─── AVAILABLE DATA ───

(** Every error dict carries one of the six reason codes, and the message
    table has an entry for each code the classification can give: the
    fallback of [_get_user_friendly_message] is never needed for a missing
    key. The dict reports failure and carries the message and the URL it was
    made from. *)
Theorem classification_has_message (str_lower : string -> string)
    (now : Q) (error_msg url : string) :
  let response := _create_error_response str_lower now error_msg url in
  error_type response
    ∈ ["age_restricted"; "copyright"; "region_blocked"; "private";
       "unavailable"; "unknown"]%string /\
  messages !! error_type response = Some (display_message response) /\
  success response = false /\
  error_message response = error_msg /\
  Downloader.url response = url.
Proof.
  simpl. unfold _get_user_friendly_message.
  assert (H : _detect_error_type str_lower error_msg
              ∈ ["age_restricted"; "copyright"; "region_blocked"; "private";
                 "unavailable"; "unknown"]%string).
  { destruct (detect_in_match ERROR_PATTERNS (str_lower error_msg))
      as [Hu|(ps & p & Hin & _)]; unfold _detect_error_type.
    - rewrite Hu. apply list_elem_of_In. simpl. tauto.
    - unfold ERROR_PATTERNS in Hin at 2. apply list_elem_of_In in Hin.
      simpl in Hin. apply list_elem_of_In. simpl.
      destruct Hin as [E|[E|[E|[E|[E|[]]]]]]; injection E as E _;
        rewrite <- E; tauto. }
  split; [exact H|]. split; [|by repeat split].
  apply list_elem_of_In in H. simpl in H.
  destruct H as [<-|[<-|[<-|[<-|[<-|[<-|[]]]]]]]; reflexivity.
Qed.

───
─── AVAILABLE DATA ───

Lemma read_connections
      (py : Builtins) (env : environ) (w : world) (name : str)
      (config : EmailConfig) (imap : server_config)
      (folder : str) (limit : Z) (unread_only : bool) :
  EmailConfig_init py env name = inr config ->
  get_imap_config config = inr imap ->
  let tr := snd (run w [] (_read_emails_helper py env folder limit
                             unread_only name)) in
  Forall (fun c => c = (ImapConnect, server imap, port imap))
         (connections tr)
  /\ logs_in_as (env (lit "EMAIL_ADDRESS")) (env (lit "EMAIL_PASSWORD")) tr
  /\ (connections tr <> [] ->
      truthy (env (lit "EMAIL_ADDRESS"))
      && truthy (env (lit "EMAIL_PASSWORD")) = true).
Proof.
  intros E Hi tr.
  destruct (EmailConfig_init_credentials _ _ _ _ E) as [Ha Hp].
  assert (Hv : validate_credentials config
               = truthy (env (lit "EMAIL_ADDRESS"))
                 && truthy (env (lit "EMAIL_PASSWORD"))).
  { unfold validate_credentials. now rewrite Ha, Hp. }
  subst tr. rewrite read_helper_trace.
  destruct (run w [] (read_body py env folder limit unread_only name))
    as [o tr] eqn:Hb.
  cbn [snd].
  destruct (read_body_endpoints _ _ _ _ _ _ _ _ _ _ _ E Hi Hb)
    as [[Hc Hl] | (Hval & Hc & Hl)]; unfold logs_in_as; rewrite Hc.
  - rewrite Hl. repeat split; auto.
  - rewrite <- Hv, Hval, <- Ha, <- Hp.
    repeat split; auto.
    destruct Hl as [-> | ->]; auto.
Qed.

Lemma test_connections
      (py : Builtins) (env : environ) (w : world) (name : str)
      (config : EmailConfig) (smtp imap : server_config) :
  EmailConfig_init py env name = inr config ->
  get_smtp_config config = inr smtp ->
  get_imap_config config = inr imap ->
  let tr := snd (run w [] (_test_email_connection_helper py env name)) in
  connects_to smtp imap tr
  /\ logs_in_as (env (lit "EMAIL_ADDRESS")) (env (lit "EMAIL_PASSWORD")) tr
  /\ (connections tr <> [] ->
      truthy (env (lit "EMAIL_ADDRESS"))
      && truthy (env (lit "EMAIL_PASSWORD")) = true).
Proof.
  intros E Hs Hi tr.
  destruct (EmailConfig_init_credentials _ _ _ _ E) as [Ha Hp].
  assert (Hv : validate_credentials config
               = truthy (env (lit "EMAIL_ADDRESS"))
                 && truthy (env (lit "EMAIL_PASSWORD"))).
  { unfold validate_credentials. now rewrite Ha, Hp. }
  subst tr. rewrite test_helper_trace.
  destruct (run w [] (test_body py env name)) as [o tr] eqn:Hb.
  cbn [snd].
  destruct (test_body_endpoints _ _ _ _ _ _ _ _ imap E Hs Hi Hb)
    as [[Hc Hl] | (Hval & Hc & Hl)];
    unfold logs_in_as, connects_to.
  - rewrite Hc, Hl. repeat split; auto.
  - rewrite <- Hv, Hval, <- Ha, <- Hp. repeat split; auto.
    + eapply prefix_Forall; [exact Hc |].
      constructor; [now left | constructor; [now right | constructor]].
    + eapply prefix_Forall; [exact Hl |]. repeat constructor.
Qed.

───

> [ABOUT THIS TASK]:
When the word "response" occurs in a line above, list that line.

> [ANSWER FOR THIS EXERCISE]:
  let response := _create_error_response str_lower now error_msg url in
  error_type response
  messages !! error_type response = Some (display_message response) /\
  success response = false /\
  error_message response = error_msg /\
  Downloader.url response = url.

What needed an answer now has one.